── Material provided ──

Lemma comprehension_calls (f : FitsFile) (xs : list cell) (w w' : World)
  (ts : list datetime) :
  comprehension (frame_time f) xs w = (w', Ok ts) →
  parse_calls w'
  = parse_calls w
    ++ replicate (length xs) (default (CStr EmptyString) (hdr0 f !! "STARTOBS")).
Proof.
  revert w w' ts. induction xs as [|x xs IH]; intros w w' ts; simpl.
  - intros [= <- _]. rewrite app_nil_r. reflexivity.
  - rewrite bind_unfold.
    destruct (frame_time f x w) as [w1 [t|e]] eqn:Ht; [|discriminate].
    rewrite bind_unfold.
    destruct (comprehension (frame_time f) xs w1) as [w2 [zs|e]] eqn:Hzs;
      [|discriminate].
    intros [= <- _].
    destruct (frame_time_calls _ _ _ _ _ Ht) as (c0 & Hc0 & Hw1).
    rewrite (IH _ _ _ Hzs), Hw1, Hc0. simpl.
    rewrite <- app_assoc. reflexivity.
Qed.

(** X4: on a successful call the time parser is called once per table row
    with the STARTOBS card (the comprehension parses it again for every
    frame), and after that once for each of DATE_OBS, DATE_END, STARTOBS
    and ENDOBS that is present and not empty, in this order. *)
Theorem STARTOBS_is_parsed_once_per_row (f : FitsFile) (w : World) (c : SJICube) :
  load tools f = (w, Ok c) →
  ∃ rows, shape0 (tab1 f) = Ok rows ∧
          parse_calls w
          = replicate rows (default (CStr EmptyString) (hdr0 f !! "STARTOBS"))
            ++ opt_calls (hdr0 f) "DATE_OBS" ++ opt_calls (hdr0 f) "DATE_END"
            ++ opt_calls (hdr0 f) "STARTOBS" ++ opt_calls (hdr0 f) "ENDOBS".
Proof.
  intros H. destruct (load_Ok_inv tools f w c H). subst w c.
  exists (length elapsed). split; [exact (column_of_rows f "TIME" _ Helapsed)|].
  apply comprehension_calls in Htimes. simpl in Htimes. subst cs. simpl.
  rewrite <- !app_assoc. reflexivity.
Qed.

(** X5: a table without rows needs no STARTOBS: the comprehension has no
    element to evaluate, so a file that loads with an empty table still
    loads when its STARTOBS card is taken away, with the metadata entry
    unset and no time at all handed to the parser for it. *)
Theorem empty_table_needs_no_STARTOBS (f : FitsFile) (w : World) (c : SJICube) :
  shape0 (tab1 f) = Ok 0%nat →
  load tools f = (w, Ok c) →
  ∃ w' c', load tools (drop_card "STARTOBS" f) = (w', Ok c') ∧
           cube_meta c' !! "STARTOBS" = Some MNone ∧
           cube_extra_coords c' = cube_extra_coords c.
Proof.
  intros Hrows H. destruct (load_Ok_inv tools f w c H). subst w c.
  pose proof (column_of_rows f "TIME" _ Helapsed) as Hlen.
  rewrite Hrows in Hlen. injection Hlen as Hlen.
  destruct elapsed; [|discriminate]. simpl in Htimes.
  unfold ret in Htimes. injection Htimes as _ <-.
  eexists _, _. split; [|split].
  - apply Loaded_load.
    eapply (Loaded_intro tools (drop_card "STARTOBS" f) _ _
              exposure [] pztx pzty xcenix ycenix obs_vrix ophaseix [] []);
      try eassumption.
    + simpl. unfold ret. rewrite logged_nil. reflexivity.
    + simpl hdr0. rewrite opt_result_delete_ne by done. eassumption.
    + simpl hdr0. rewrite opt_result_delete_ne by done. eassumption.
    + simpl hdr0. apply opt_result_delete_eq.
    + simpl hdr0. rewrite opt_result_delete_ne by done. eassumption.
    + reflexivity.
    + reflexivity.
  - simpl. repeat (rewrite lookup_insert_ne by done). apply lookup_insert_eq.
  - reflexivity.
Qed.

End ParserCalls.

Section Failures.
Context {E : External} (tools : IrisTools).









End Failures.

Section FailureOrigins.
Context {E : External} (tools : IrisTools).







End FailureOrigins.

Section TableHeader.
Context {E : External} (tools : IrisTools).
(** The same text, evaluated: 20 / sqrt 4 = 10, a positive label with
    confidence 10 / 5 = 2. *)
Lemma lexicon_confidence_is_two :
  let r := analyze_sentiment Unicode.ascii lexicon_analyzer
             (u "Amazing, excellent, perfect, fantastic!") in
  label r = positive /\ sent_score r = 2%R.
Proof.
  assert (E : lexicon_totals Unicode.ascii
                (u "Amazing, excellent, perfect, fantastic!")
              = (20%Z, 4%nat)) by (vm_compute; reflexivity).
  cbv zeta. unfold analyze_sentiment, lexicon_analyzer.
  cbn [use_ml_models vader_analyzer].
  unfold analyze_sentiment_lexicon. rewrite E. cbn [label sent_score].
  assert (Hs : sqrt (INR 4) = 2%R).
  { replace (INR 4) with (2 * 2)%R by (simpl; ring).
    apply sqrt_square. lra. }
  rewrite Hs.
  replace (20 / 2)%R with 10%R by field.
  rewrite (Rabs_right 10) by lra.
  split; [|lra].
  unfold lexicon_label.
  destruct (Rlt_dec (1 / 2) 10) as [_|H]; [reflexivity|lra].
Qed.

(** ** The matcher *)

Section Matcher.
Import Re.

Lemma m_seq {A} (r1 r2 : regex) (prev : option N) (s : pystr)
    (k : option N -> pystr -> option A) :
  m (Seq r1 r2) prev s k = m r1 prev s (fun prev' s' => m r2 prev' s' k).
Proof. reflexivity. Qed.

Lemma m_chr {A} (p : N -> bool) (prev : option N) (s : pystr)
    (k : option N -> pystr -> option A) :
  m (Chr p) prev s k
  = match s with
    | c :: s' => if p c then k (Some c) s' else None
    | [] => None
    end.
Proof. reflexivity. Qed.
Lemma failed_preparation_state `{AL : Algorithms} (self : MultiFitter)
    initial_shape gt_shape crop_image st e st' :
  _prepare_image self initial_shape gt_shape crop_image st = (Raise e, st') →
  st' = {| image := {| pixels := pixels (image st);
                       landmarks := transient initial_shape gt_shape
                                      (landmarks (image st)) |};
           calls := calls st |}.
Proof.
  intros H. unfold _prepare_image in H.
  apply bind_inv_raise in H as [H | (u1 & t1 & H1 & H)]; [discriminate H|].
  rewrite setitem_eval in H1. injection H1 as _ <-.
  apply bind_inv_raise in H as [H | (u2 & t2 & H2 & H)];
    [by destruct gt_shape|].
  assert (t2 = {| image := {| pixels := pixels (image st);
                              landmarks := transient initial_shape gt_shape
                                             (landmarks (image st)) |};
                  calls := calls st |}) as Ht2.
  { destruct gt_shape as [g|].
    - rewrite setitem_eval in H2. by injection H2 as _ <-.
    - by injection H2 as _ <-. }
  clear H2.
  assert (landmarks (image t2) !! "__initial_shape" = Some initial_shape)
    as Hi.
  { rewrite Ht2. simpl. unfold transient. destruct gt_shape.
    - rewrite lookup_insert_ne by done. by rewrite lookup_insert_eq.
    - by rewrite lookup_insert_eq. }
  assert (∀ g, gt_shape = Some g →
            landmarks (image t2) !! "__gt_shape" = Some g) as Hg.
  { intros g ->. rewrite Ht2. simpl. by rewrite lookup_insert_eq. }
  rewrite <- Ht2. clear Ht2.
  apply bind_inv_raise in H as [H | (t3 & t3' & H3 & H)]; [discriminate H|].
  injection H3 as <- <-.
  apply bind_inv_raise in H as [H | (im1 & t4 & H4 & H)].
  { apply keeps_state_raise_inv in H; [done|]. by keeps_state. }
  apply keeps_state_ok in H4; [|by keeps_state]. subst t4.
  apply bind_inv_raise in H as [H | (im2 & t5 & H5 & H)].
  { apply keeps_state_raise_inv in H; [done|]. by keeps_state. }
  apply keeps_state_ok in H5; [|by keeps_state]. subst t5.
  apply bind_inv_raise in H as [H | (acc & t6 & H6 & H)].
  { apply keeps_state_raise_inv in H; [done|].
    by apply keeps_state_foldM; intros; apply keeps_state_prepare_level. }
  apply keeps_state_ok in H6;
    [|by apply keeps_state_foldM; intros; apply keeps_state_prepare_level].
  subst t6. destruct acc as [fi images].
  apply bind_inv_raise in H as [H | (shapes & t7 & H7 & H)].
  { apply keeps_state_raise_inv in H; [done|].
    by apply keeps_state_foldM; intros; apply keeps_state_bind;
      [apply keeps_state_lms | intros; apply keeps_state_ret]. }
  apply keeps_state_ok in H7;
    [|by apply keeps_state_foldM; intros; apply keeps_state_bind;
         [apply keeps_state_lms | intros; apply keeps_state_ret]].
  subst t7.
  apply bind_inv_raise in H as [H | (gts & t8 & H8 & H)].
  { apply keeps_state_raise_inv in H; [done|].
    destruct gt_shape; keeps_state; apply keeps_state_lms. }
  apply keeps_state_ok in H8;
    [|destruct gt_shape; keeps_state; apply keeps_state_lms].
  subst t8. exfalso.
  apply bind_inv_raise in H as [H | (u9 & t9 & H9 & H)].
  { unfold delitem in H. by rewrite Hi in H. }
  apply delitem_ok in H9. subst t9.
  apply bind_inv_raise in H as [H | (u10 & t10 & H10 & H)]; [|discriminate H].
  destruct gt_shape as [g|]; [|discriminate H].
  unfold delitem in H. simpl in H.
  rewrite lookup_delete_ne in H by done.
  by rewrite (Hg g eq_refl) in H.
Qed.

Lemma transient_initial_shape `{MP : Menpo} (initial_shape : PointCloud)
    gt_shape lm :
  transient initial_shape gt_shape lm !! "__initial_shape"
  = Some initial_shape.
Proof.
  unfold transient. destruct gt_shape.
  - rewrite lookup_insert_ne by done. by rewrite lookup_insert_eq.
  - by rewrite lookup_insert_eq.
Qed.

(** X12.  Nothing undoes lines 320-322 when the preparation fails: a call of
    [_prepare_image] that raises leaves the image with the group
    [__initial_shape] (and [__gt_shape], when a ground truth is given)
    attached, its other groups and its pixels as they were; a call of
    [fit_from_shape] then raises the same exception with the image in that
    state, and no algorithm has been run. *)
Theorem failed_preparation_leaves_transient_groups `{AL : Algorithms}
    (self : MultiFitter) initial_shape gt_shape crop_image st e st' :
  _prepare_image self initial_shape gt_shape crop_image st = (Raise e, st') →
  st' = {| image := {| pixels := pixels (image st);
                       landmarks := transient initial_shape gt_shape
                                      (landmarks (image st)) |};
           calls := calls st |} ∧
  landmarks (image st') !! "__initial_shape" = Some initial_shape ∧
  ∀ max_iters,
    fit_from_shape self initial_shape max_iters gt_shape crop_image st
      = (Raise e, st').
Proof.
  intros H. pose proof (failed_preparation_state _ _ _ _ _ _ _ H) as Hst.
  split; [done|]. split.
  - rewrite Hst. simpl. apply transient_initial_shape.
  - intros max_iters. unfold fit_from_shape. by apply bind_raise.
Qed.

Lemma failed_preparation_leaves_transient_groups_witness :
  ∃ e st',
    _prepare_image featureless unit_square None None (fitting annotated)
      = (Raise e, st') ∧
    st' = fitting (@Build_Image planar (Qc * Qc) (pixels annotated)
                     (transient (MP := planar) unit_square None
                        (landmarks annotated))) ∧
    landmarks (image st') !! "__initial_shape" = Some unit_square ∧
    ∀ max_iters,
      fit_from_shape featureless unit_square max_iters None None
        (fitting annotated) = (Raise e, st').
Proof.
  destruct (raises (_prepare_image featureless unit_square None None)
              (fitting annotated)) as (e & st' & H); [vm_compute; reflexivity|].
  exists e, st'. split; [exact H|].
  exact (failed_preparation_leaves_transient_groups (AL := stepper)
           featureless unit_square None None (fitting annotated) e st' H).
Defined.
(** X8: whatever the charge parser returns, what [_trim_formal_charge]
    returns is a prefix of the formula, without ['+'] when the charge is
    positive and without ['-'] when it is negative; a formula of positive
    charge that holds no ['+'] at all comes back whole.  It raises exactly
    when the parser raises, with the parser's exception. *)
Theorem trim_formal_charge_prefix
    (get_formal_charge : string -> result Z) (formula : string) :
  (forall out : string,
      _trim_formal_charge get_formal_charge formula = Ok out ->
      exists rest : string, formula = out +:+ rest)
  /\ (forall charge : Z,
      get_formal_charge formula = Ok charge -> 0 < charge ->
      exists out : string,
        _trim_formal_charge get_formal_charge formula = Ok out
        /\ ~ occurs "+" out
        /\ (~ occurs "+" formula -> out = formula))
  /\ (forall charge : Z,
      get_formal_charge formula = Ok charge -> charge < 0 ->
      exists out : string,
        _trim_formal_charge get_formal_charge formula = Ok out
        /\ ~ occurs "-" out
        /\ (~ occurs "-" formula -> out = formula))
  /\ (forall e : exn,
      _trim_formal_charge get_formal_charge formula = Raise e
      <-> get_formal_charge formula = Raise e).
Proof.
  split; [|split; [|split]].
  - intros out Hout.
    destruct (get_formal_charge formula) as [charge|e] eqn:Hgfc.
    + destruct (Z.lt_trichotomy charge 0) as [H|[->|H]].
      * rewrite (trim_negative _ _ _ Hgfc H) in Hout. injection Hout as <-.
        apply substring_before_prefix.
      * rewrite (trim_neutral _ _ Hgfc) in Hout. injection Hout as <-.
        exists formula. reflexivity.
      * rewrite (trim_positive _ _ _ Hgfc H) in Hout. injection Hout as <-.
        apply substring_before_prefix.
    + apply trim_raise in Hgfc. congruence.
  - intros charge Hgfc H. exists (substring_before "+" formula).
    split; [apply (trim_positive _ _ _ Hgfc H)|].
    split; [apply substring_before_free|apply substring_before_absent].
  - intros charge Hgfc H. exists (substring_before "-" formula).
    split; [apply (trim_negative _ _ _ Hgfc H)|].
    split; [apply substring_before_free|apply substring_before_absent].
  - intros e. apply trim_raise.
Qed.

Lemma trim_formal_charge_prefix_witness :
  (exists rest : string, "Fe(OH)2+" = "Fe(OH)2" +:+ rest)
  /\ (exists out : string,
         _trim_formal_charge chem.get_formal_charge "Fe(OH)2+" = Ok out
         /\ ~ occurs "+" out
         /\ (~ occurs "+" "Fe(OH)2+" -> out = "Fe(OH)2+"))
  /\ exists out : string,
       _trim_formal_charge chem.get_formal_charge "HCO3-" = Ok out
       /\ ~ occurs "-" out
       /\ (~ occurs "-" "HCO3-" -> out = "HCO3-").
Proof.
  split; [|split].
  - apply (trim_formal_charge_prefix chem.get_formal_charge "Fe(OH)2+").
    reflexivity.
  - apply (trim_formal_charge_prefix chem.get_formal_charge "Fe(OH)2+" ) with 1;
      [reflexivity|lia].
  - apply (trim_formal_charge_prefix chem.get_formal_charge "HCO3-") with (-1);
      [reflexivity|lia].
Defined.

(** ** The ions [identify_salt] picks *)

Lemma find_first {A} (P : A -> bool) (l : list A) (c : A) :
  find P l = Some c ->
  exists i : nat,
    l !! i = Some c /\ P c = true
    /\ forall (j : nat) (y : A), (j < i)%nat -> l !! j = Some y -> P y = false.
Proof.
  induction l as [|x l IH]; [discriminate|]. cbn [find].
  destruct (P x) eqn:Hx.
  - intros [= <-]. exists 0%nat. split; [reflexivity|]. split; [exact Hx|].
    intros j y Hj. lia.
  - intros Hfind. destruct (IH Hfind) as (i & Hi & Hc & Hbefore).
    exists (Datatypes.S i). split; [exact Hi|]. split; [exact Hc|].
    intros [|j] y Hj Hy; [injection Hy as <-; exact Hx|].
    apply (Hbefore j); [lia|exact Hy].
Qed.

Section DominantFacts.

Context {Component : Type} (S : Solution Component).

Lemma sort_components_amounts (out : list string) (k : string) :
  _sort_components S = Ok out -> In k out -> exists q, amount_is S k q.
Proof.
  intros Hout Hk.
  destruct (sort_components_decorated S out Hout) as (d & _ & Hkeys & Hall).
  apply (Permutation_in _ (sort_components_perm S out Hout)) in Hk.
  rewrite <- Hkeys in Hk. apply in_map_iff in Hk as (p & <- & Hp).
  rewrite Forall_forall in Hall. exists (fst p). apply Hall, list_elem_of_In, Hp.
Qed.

───

Assigned task =>
When the line with "intros j y Hj. lia." is reached in the data above, begin copying, and stop after the line with "(S : Solution Component)."; copy each line exactly, both ends included.

Answer area =>
    intros j y Hj. lia.
  - intros Hfind. destruct (IH Hfind) as (i & Hi & Hc & Hbefore).
    exists (Datatypes.S i). split; [exact Hi|]. split; [exact Hc|].
    intros [|j] y Hj Hy; [injection Hy as <-; exact Hx|].
    apply (Hbefore j); [lia|exact Hy].
Qed.

Section DominantFacts.

Context {Component : Type} (S : Solution Component).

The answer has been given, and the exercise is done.